Bun Rany joined the Khmer Rouge in 1970, after the coup by Lon Nol and received medical training. In 1975, when Phnom Penh fell to the communists she was the director of Krouch Chhmar district hospital, deep in the "liberated zone" (the zone controlled by the Khmer Rouge).

== Location ==
Krouch Chhmar district is in north-western Tboung Khmum Province. The Mekong runs along the western and northern borders of the district and the district boundary includes the river itself to midstream. Reading from the north clockwise, Krouch Chhmar shares a border with Stueng Trang district of Kampong Cham and Chhloung district of Kratie Province the Kratie district of Preaek Prasab to the north east. Dambae district forms most of the eastern border. To the south is Tboung Khmom district and the Kampong Cham district of Kampong Siem lies across the river to the west.

== Administration ==
Formerly part of Kampong Cham Province, Krouch Chhmar is one of six districts split off to form the new province of Tboung Khmum on 31 December 2013. The Krouch Chhmar district governor reports to the Governor of Kampong Cham. The following table shows the villages of Krouch Chhmar district by commune.

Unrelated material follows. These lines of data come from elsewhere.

(* ===== verification/VmRun.v ===== *)
(** * Runs of the virtual machine

    The main loop against the invariant: every round is free of undefined behaviour
    and keeps the machine well-formed, gas bounds the number of rounds, and a run
    with its child machines always ends in an exit code.

    The codepage is an interface ([GoodTable]): the theorems hold for every dispatch
    table whose instructions are safe in the sense of InstrSafety.v ([instr_ok]), also
    those that raise the gas limit; the table made of the modelled groups of
    instructions is an instance, without and with the gas instructions. *)
From stdpp Require Import relations.
From S2P Require Import Prelude BigInt Int256 Cells DataCell VmTypes Stack OpcodeTable StackOps TupleOps ArithOps Vm ContOps DictOps CellOps VmInvariant Control InstrSafety ContSafety GasOps TupleSafety DictOpsSafety CellOpsSafety.

(** ** Codepages *)

(** What the machine needs from its dispatch table: every opcode leads to an instruction
    that is safe on it.  [oog] holds of the gas when an instruction throws out-of-gas;
    it must hold of overdrawn gas. *)
Class GoodTable (oog : GasLimits -> Prop) (table : list OpcodeInstr) : Prop := {
  good_oog : forall g, overdrawn g -> oog g;
  good_lookup : forall opcode, 0 <= opcode < top_opcode ->
    exists i, lookup_instr table opcode = Some i /\ covers i opcode /\ instr_ok oog i
}.

(** Any registered groups of instructions with a property, which the dummies that fill
    the gaps have too, make a table of such instructions. *)
Lemma registered_table (P : OpcodeInstr -> Prop) instrs t table opcode :
  Forall (fun o => match o with Some i => P i | None => False end) instrs ->
  (forall i, body i = OpcodeInstrDummy -> P i) ->
  Forall (fun o => forall i, o = Some i -> 0 <= min_opcode i) instrs ->
  insert_all instrs [] = Some t -> finalize t = Some table -> 0 <= opcode < top_opcode ->
  exists i, lookup_instr table opcode = Some i /\ covers i opcode /\ P i.
Proof.
  intros Hgood Hdummy Hpos Ht Hf Hop.
  destruct (table_lookup instrs t opcode Hpos Ht Hop) as (l & i & Hl & Hi & Hc & Hin).
  rewrite Hf in Hl. simplify_eq. exists i. split_and!; [done|done|].
  destruct Hin as [Hin|[Hd _]]; [|by apply Hdummy].
  by apply (proj1 (list.Forall_forall _ _) Hgood) in Hin.
Qed.
Lemma dummy_good i : body i = OpcodeInstrDummy -> instr_good i.
Proof. intros Hd op bits g s _ _ Hs Hc. rewrite Hd. by apply dummy_handled. Qed.
Lemma dummy_ok oog i : (forall g, overdrawn g -> oog g) -> body i = OpcodeInstrDummy -> instr_ok oog i.
Proof. intros Hoog Hd. by apply (registered_good_ok oog Hoog (Some i)), dummy_good. Qed.

(** The 24-bit opcode at the start of the code. *)
Lemma fetch_opcode_range cs bits opcode :
  fetch_opcode cs = (bits, opcode) -> 0 <= opcode < top_opcode /\ Z.of_nat bits <= max_opcode_bits.
Proof.
  unfold fetch_opcode, prefetch_top. cbv zeta. intros E. simplify_eq.
  change (Z.to_nat max_opcode_bits) with 24%nat. unfold top_opcode, max_opcode_bits.
  set (n := Nat.min 24 (size cs)). assert (n <= 24)%nat as Hn by lia. split; [|lia].
  pose proof (bits_to_Z_range (take n (slice_bits cs))) as Hb. set (x := bits_to_Z _) in *.
  assert (0 <= x < 2 ^ Z.of_nat n) as Hx.
  { split; [apply Hb|]. eapply Z.lt_le_trans; [apply Hb|]. apply Z.pow_le_mono_r; [lia|].
    rewrite length_take. lia. }
  clearbody x. clear Hb.
  assert (x * 2 ^ (64 - Z.of_nat n) < 2 ^ 64) as Hy.
  { replace 64 with (Z.of_nat n + (64 - Z.of_nat n)) at 2 by lia.
    rewrite Z.pow_add_r by lia. apply Z.mul_lt_mono_pos_r; [apply pow2_pos|]; lia. }
  pose proof (pow2_pos (64 - Z.of_nat n) ltac:(lia)).
  assert (0 <= x * 2 ^ (64 - Z.of_nat n)) as Hy0 by nia.
  set (y := x * 2 ^ (64 - Z.of_nat n)) in *. clearbody y.
  set (m := wrap_u 32 _). assert (0 <= m) by (apply Z.mod_pos_bound; lia).
  assert (0 <= Z.shiftr y (64 - 24) < 2 ^ 24) as Hz.
  { rewrite Z.shiftr_div_pow2 by lia. change (64 - 24) with 40. split; [apply Z.div_pos; lia|].
    apply Z.div_lt_upper_bound; [lia|]. by change (2 ^ 40 * 2 ^ 24) with (2 ^ 64). }
  split; [apply Z.land_nonneg; left; lia|].
  destruct (Z.eq_dec (Z.land (Z.shiftr y (64 - 24)) m) 0) as [->|Hne]; [lia|].
  apply Z.log2_lt_cancel. rewrite Z.log2_pow2 by lia.
  eapply Z.le_lt_trans; [apply Z.log2_land; lia|].
  apply Z.lt_le_trans with 24; [|lia]. destruct (Z.eq_dec (Z.shiftr y (64 - 24)) 0) as [->|].
  - cbn. lia.
  - assert (Z.log2 (Z.shiftr y (64 - 24)) < 24) by (apply Z.log2_lt_pow2; lia). lia.
Qed.

(** ** The measure *)

Lemma waiting_gas s : waiting_ok s -> 0 <= gas_remaining (gas s) <= chain_gas s.
Proof.
  revert s. fix IH 1. intros s (Hb & Hr & _ & _ & Hp)%waiting_ok_unfold.
  pose proof (rl_gas _ _ _ Hr) as Hrem. split; [done|]. rewrite chain_gas_eq.
  destruct s as [? ? ? ? ? ? gs ? ? ? ? ? ? ? ? ? ? ? ? [[ps ? ? ? ? ?]|]];
    unfold gas_left, gas_reserve, parent_ok in *; cbn [parent p_state gas] in *;
    [|unfold gas_consumed; lia].
  destruct Hp as [Hw [Hl1 Hl2]]. specialize (IH ps Hw).
  unfold gas_charged, gas_consumed. lia.
Qed.

Lemma running_gas g s : mach_ok g s -> 0 <= gas_left s <= g.
Proof.
  intros [(_ & Hp & Hg) [Hr _ _]]. split; [|done]. unfold gas_left, parent_ok in *.
  destruct (parent s) as [p|]; [|unfold gas_reserve, gas_consumed; lia]. destruct Hp as [Hw [Hl1 Hl2]].
  apply waiting_gas in Hw. unfold gas_charged, gas_consumed. lia.
Qed.
Lemma ended_gas g s p : base_ok g s -> parent s = Some p -> 0 <= g.
Proof.
  intros (_ & Hp & Hg) E. unfold gas_left, parent_ok in *. rewrite E in *.
  destruct Hp as [Hw [Hl1 Hl2]]. apply waiting_gas in Hw. unfold gas_charged in *. lia.
Qed.

(** ** The main loop *)

Section run.
Context `{Sha256} `{LibDict} {oog : GasLimits -> Prop} (table : list OpcodeInstr)
  {Htable : GoodTable oog table}.

Lemma dispatch_ok g s :
  vm_ok g s -> code_ok s -> wp (dispatch table) (step_post (g - 10)) (step_err oog g) s.
Proof using Htable.
  intros Hs Hc. unfold dispatch. apply wp_bind, wp_gets. unfold code_ok in Hc.
  destruct (code s) as [cs|] eqn:E; [|done]. apply wp_bind, wp_ret.
  destruct (fetch_opcode cs) as [bits opcode] eqn:Ef. apply fetch_opcode_range in Ef as [Hop Hbits].
  destruct (good_lookup opcode Hop) as (i & Hi & Hcov & Hgood).
  apply wp_bind, (wp_of_option _ i); [done|]. apply Hgood; [done|lia|done|].
  unfold code_ok. by rewrite E.
Qed.

(** A step takes at least 5 units of gas, unless it throws. *)
Lemma step_ok g s :
  vm_ok g s -> code_ok s -> wp (step table) (step_post (g - 5)) (step_err oog g) s.
Proof using Htable.
  pose proof good_oog as Hoog.
  intros Hs Hc. apply wp_bind, wp_modify, wp_bind, wp_gets. cbn [code set_steps].
  set (s1 := set_steps _ s). assert (vm_ok g s1) as Hs1 by (split; [apply mach_set_steps|]; apply Hs).
  assert (code_ok s1) as Hc1 by exact Hc. assert (code s1 = code s) as E1 by done. clearbody s1.
  unfold code_ok in Hc. destruct (code s) as [cs|]; [|done]. apply wp_bind, wp_ret.
  destruct (negb _).
  - apply wp_bind, wp_gets. destruct (has_table _); [|by apply wp_throw, err_step, err_post_vm].
    eapply wp_mono; [by apply dispatch_ok| |done]. intros r s'. apply step_post_mono. lia.
  - destruct (negb _) eqn:Er.
    + apply negb_true_iff, Nat.eqb_neq in Er. destruct Hc as [_ Hrefs]. unfold size_refs in Er.
      unfold prefetch_ref. rewrite (proj2 (Nat.ltb_lt 0 _)) by (unfold size_refs; lia).
      destruct (cell_refs (cs_cell cs) !! (refs_st cs + 0)%nat) as [c|] eqn:El.
      2: { apply lookup_ge_None in El. lia. }
      apply wp_bind, wp_ret. unfold implicit_jmpref_gas_price.
      apply wp_bind, (wp_consume_chk_ok g); [lia|apply Hs1| |by intros s' Hb; apply err_step]. intros Hm.
      eapply wp_mono; [apply (ref_jump_ok (g - 10))|..].
      * split; [done|apply Hs1].
      * intros r s' Hp. eapply step_post_mono, handler_step_post, Hp. lia.
      * intros e s' Hp. eapply step_err_mono, err_step, Hp; [lia|done].
    + unfold implicit_ret_gas_price. apply wp_bind, (wp_consume_chk_ok g); [lia|apply Hs1| |by intros s' Hb; apply err_step].
      intros Hm. eapply wp_mono; [apply (vm_ret_ok (g - 5))|..].
      * split; [done|apply Hs1].
      * intros r s'. apply handler_step_post.
      * intros e s' Hp. eapply step_err_mono, err_step, Hp; [lia|done].
Qed.

(** What a round of the loop leaves. *)
Definition round_post (g : Z) (r : Z + Z) (s : VmState) : Prop :=
  match r with
  | inl res => handler_post (g - 5) res s
  | inr res => res < -2 /\ mach_ok g s
  end.
Definition out_of_gas (g : Z) (e : exc) (s : VmState) : Prop := e = VmNoGas /\ base_ok g s /\ oog (gas s).

Lemma run_round_ok g s :
  vm_ok g s -> code_ok s -> wp (run_round table) (round_post g) (out_of_gas g) s.
Proof using Htable.
  intros Hs Hc.
  assert (wp (res <- step table ;; gas_check ;; ret res) (handler_post (g - 5)) (step_err oog g) s) as Hstep.
  { apply wp_bind. eapply wp_mono; [by apply step_ok| |done]. intros r s' [Hb Hp].
    apply wp_bind, wp_bind, wp_gets, wp_unless_throw; [intros Hr%Z.leb_le; by apply wp_ret, Hp|].
    intros Hneg%Z.leb_gt. split; [|by apply good_oog]. eapply base_ok_mono; [|exact Hb]. lia. }
  unfold wp, run_round. unfold wp in Hstep.
  destruct ((res <- step table ;; gas_check ;; ret res) s) as [r s1|e s1|]; [exact Hstep| |done].
  assert (forall n, vm_ok g s1 ->
    match throw_exception (get_errno n) (set_steps (steps s1 + 1) s1) with
    | Ret res s'' => round_post g (inl res) s''
    | Exn (VmError n2) s'' => round_post g (inr (Z.lnot (get_errno n2))) s''
    | Exn e2 s'' => out_of_gas g e2 s''
    | Undef => False
    end) as Hthrow.
  { intros n He.
    assert (vm_ok g (set_steps (steps s1 + 1) s1)) as Hs1 by (split; [apply mach_set_steps|]; apply He).
    pose proof (throw_exception_ok g (get_errno n) _ Hs1) as Ht. unfold wp in Ht.
    pose proof (throw_exception_nce (get_errno n) (set_steps (steps s1 + 1) s1)) as Hnc. unfold wlp in Hnc.
    destruct (throw_exception _ _) as [r s2|e2 s2|]; [| |done].
    - eapply handler_post_mono; [|exact Ht]. lia.
    - destruct e2 as [n2| | | | | | |]; try done.
      + destruct Ht as [Hn2%Z.leb_le He2]. split; [|apply He2]. unfold Z.lnot. lia.
      + destruct Ht as [Hb Hlt]. by split_and!; [|done|apply good_oog]. }
  destruct e as [n| | | | | | |]; try done; cbn [as_vm_error].
  all: first [specialize (Hthrow n) | specialize (Hthrow Exc_cell_ov)].
  all: destruct (throw_exception _ _) as [r s2|[] s2|]; apply Hthrow; first [apply Hstep | done].
Qed.

(** A machine that has ended normally or by an exception: exit codes 0 and 1 mean
    that the final data and actions are committed. *)
Definition commit_ok (res : Z) (s : VmState) : Prop :=
  - 2 <= res -> committed (cstate s) = true /\ com_c4 (cstate s) = regs_d0 (cr s) /\
    com_c5 (cstate s) = regs_d1 (cr s) /\
    committable (max_data_depth s) (regs_d0 (cr s)) = true /\
    committable (max_data_depth s) (regs_d1 (cr s)) = true.
Definition exited (g res : Z) (s : VmState) : Prop := res < 0 /\ mach_ok g s /\ commit_ok res s.

Lemma lor_1_exit res : res < 0 -> Z.lor res 1 = -1 <-> -2 <= res.
Proof.
  intros Hneg. split; intros E.
  - assert (Z.shiftr res 1 = -1) as Hs.
    { rewrite <- (Z.lor_0_r (Z.shiftr res 1)). change 0 with (Z.shiftr 1 1).
      by rewrite <- Z.shiftr_lor, E. }
    rewrite Z.shiftr_div_pow2 in Hs by lia. change (2 ^ 1) with 2 in Hs. div_lia.
  - by assert (res = -1 \/ res = -2) as [-> | ->] by lia.
Qed.

Lemma try_commit_cases g s :
  mach_ok g s ->
  wp try_commit (fun ok s' => mach_ok g s' /\ stack s' = stack s /\
      (ok = true -> committed (cstate s') = true /\ com_c4 (cstate s') = regs_d0 (cr s') /\
        com_c5 (cstate s') = regs_d1 (cr s') /\
        committable (max_data_depth s') (regs_d0 (cr s')) = true /\
        committable (max_data_depth s') (regs_d1 (cr s')) = true)) (out_of_gas g) s.
Proof.
  intros Hm. unfold wp, try_commit. destruct (_ && _) eqn:E; [|done].
  apply andb_true_iff in E as [E0 E1]. destruct Hm as [Hb Hr]. split; [|done].
  split; [|done]. apply base_set_cstate; [|done]. intros _. unfold committable in *. cbn.
  by destruct (regs_d0 (cr s)), (regs_d1 (cr s)).
Qed.

Lemma finish_run_ok g res s :
  res < 0 -> mach_ok g s -> wp (finish_run res) (exited g) (out_of_gas g) s.
Proof.
  intros Hres Hm. unfold finish_run. pose proof (lor_1_exit res Hres) as Hlor.
  destruct (Z.eqb_spec (Z.lor res 1) (-1)) as [E|E].
  - apply wp_bind. eapply wp_mono; [by apply (try_commit_cases g)| |done].
    intros ok s' (Hm' & Hst & Hok). destruct ok.
    + apply wp_ret. split_and!; [done|done|]. intros _. by apply Hok.
    + apply wp_bind, wp_modify, wp_ret. split_and!; [done| |].
      * apply mach_set_stack; [by repeat constructor|done].
      * intros Hc. by vm_compute in Hc.
  - apply wp_ret. split_and!; [done|done|]. intros Hc. by apply Hlor in Hc.
Qed.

| Khum (Commune) | Phum (Village) |
|---|---|
| Chhuk | Chhuk, Phka Doung, Krabei Kreak, Chravak Daek, Baray, Ruom Vinh, Srah, Bos Svay |
| Chumnik | Preaek Ta Hok, Chumnik, Svay Damnak |
| Kampong Treas | Phum Muoy(1), Phum Pir(2), Phum Bei(3), Phum Buon(4), Phum Pram(5), Phum Prammuoy(6) |
| Kaoh Pir | Beipey, Kaoh Traeng, Kaoh Meun Nong, Chuor Kandal |
| Krouch Chhmar | Samraong, Daeum Chrey, Krouch Chhmar Leu, Krouch Chhmar Kraom, Khsach Prachheh Leu, Khsach Prachheh Kandal, Khsach Prachheh Kraom |
| Peus Muoy | Saoy Muoy, Saoy Pir, Preaek Krouch, Ampil, Kaoh Phal |
| Peus Pir | Ampil, Poes, Dei Doh, Tuol Sambatt |
| Preaek a Chi | Phum Ti Muoy(1st), Phum Ti Pir(2nd), Phum Ti Bei(3rd), Phum Ti Buon(4th), Phum Ti Pram(5th), Phum Ti Prammuoy(6th) |
| Roka Khnor | Phum Ti Muoy, Phum Ti Pir, Phum Ti Bei, Phum Ti Buon, Phum Ti Pram, Phum Ti Prammuoy, Phum Ti Prampir(7th) |
| Svay Khleang | Phum Ti Muoy, Phum Ti Pir, Phum Ti Bei, Phum Ti Buon, Phum Ti Pram, Phum Ti Prammuoy |
| Trea | Kdol Leu, Kdol Kandal, Ti Muoy, Ti Pir, Ti Bei, Ti Buon, Ti Pram, Kdol Kraom |
| Tuol Snuol | Tuol Ok, Mukh Phnum, Tuol Roka, Ta Kao, Tuol Snuol, Tuol Trach, Sangkom Mean Chey, Cheung Chrang, Ta Pav, Thnal Bei Maetr, Chamraeun, Phop Thmei |

== Demographics ==
The district is subdivided into 12 communes (khum) and 76 villages (phum). According to the 1998 Census, the population of the district was 99,695 persons in 18,982 households in 1998. With a population of almost 100,000 people, Krouch Chhmar district has one of the larger populations for districts in Tboung Khmum Province. The average household size in Krouch Chhmar is 5.2 persons per household, which is the same as the rural average for Cambodia (5.2 persons). The sex ratio in the district is 93.3%, with significantly more females than males.